**ACTION ITEM**
In the records below, some lines hold the word "rewrite". Copy each of those lines.

─── THE DATA

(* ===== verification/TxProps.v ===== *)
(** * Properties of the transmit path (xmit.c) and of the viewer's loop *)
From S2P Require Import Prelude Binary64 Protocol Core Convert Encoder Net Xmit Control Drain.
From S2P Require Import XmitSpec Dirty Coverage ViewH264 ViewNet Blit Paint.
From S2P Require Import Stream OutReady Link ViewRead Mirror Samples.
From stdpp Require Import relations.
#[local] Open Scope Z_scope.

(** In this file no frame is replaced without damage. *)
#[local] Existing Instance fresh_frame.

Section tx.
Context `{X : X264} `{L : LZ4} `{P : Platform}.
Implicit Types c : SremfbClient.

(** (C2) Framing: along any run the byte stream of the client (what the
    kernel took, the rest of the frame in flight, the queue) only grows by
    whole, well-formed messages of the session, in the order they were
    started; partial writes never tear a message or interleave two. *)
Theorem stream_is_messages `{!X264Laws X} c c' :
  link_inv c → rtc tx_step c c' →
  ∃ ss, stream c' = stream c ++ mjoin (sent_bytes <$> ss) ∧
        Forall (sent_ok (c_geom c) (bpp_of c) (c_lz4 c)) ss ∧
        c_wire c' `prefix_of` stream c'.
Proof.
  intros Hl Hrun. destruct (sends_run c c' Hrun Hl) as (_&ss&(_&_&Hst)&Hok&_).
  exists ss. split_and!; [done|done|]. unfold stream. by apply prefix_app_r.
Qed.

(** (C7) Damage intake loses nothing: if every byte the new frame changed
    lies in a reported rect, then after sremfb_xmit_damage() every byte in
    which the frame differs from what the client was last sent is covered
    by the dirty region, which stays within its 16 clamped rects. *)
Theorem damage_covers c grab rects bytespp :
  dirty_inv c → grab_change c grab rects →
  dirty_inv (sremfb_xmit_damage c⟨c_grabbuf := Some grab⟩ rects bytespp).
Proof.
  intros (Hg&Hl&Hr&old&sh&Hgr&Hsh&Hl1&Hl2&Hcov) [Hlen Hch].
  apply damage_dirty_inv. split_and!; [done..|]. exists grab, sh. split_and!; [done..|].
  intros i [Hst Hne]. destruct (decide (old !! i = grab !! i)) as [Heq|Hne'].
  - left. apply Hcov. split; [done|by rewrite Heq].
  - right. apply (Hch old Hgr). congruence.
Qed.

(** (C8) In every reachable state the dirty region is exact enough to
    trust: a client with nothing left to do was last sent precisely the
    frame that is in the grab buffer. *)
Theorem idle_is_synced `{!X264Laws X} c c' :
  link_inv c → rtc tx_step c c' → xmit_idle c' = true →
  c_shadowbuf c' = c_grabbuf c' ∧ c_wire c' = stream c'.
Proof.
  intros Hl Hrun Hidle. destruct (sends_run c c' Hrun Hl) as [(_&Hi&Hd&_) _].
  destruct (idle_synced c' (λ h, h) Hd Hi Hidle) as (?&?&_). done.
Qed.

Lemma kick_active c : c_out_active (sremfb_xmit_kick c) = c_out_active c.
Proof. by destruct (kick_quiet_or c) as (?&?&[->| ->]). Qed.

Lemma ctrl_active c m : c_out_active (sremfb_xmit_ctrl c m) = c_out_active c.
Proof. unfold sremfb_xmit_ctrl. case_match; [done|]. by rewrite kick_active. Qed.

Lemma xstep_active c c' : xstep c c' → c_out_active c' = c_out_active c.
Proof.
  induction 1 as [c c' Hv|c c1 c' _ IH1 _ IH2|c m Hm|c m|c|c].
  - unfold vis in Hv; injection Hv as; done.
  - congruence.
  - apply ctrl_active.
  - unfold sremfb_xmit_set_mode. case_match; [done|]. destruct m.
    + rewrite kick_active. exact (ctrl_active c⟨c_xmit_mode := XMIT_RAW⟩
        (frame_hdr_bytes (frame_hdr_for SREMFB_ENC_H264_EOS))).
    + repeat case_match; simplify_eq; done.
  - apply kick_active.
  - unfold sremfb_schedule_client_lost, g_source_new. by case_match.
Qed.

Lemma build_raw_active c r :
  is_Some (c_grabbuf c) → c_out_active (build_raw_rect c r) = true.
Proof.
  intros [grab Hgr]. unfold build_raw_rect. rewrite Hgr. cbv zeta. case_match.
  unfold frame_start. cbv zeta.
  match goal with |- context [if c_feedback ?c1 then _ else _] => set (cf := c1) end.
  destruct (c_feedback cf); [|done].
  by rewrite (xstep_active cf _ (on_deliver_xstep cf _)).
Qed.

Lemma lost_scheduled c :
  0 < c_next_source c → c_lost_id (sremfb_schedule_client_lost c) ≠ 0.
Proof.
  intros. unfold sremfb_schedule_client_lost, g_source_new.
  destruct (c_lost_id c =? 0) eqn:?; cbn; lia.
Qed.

──────

**COMPLETED EXERCISE**
  - left. apply Hcov. split; [done|by rewrite Heq].
Proof. unfold sremfb_xmit_ctrl. case_match; [done|]. by rewrite kick_active. Qed.
    + rewrite kick_active. exact (ctrl_active c⟨c_xmit_mode := XMIT_RAW⟩
  intros [grab Hgr]. unfold build_raw_rect. rewrite Hgr. cbv zeta. case_match.
  by rewrite (xstep_active cf _ (on_deliver_xstep cf _)).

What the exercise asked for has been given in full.